Figure 3. The differentially expressed miRNAs found in patients with gene-mutant and sporadic ALS compared with healthy controls validated by RT-qPCR. (A) hsa-miR-34a-3p was found to be specifically downregulated in patients with SOD1-ALS compared to patients with C9orf72-ALS (p = 0.0175), sporadic amyotrophic lateral sclerosis (SALS) (p = 0.032), and HCs (p = 0.0022), while no statistical significance was found between SALS and HCs (p = 0.151). Interestingly, hsa-miR-1306-3p showed significant downregulation in ALS patients with SOD1 and C9orf72 gene mutations, compared to SALS and HCs (SALS vs. SOD1-ALS: p = 0.0021, SALS vs. C9orf72-ALS: p = 0.0032, SOD1-ALS vs. HCs: p = 0.002, C9orf72-ALS vs. HCs: p = 0.0032) and no statistical significance was found between SALS and HCs (p = 0.807). (B) Compared to HC, hsa-miR-199a-3p (p = 0.0003) and hsa-miR-30b-5p (p = 0.0474) were found to be upregulated in patients with SALS (p = 0.0474). (C) In the subgroup analysis on gender, compared to male HCs, hsa-miR-199a-3p (p = 0.0014) and hsa-miR-30b-5p (p = 0.0309) were confirmed to be upregulated significantly in the male SALS group. HCs, health controls. ***p < 0.001, **p < 0.01, *p < 0.05.

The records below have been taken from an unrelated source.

Lemma erased_in (f : Z -> Z) a n x : a <= x < a + n -> erased f a n x = 0xFF.
Proof.
  intros Hx. unfold erased. by replace ((a <=? x) && (x <? a + n)) with true
    by (symmetry; apply andb_true_iff; split; [apply Z.leb_le|apply Z.ltb_lt]; lia).
Qed.

Lemma programmed_in (f : Z -> Z) a bs x :
  a <= x < a + length bs -> programmed f a bs x = Z.land (f x) (nth (Z.to_nat (x - a)) bs 0).
Proof.
  intros Hx. unfold programmed. by replace ((a <=? x) && (x <? a + length bs)) with true
    by (symmetry; apply andb_true_iff; split; [apply Z.leb_le|apply Z.ltb_lt]; lia).
Qed.

Lemma programmed_blank (f g : Z -> Z) a bs : Forall (in_range 8) bs ->
  (forall x, a <= x < a + length bs -> f x = 0xFF) ->
  (forall x, g x = programmed f a bs x) ->
  map (fun i => g (a + Z.of_nat i)) (seq 0 (length bs)) = bs.
Proof.
  intros Hr Hff Hg. apply (nth_ext _ _ 0 0); rewrite length_map, length_seq; [done|]. intros i Hi.
  rewrite (nth_indep _ 0 (g (a + 0%nat))) by by rewrite length_map, length_seq.
  rewrite (map_nth (fun i => g (a + Z.of_nat i))), seq_nth, Hg by done. cbn.
  rewrite programmed_in, Hff by lia. replace (Z.to_nat (a + i - a)) with i by lia.
  rewrite Z.land_comm. apply land_ff_r. rewrite Forall_forall in Hr. apply Hr, list_elem_of_In, nth_In. done.
Qed.

Section Data.
  Context {E : Type} `{NL : NorLaws E} (host : spi_flash_host_driver_t E) `{HL : !HostLaws host}
    (os : esp_flash_os_functions_t E) `{OL : !OsLaws os} (polls : nat).
Lemma cleared_step (s s1 s2 : flash_st E) a n m :
  0 <= a -> 0 <= n -> 0 <= m -> a + n + m <= nor_size -> kept s s1 -> cleared s s1 a n ->
  array_is s1 s2 (erased (cell (fs_env s1)) (a + n) m) (a + n) m -> cleared s s2 a (n + m).
Proof.
  intros Ha Hn Hm Hs Hk [F C] [A1 A2].
  assert (forall x, erased (cell (fs_env s1)) (a + n) m x =
    if (a + n <=? x) && (x <? a + n + m) then 0xFF else cell (fs_env s1) x) as He by done.
  split.
  - intros x Hx. destruct (unlocked_dec (fs_env s1) (a + n) m) as [Hu|Hu].
    + rewrite A1, He by done.
      destruct (Z.leb_spec (a + n) x), (Z.ltb_spec x (a + n + m)); cbn [andb]; try lia; apply F; lia.
    + rewrite A2 by done. apply F. lia.
  - intros Hu x. rewrite A1, He, C by (done || (intros y Hy; rewrite (kp_lock _ _ Hk); apply Hu; lia)).
    unfold erased.
    destruct (Z.leb_spec (a + n) x), (Z.ltb_spec x (a + n + m)), (Z.leb_spec a x),
      (Z.ltb_spec x (a + n)), (Z.ltb_spec x (a + (n + m))); cbn [andb]; try done; lia.
Qed.

Lemma bus_refl (os : esp_flash_os_functions_t E) (s : flash_st E) : bus_is os s s false.
Proof. intros _ d0. exists d0. apply tracks_refl. Qed.

Lemma bus_same (os : esp_flash_os_functions_t E) (s0 s s' : flash_st E) h :
  bus_is os s0 s h -> fs_log s' = fs_log s -> bus_is os s0 s' h.
Proof. intros Hb Hl Hf d0. destruct (Hb Hf d0) as [d Hd]. exists d. by eapply tracks_same. Qed.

The correlation between miRNAs and clinical phenotype
Then, we conducted a correlation analysis of miRNA expression with the demographic and clinical characteristics of patients with ALS. We found that hsa-miR-501-3p was increased in patients with initial symptoms presenting at bulbar-onset (p = 0.0098) compared to the spinal cord-onset group. In more detail, compared to the lower limb-onset group, hsa-miR-501-3p was significantly increased in bulbar-onset patients with ALS (p = 0.0027), with no significance between the upper and lower limb-onset groups (Figure 4A). Interestingly, if we grouped patients with ALS according to the new clinical phenotype classification (Chiò et al., 2011), the expression of hsa-miR-501-3p was also increased in the bulbar phenotype in comparison with the classic (Charcot’s) phenotype (p = 0.0178, Figure 4B). Furthermore, we found a positive correlation between the expression of hsa-miR-501-3p and the age of patients with ALS at the last assessment (r = 0.3245, p = 0.0384, simple linear regression: Y = 18.88*X + 48.89) and a potentially positive correlation between the expression of hsa-miR-501-3p and the age of onset in patients with ALS (r = 0.3012, p = 0.0557, simple linear regression: Y = 19.85*X + 47.80) (Supplementary Figure 4A). Moreover, we found the expression of hsa-miR-30b-5p, and the disease progression in patients with ALS showed a potentially positive correlation (r = 0.2499, p = 0.0521, simple linear regression: Y = 0.5408*X + 0.9906) and a potentially negative correlation between the expression of hsa-miR-30b-5p and ALSFRS scores (r = −0.2169,95% CI: −0.4524 to 0.04684, p = 0.096), although they did not reach statistical significance (Supplementary Figure 4B).
Figure 4. The expression of has-miR-501-3p and the correlation with clinical characteristics in patients with ALS. (A) The relationship of the relative expression of hsa-miR-501-3p and the onset site. Hsa-miR-501-3p was found to be specifically increased in patients whose initial symptoms presenting at bulbar-onset (p = 0.0098). Compared to lower limb onset, hsa-miR-501-3p was increased significantly in bulbar-onset of patients with ALS (p = 0.0027) and there was no significance between upper limb onset and lower limb onset groups. (B) The relationship of the relative expression of hsa-miR-501-3p and the clinical phenotype classification. **p < 0.01.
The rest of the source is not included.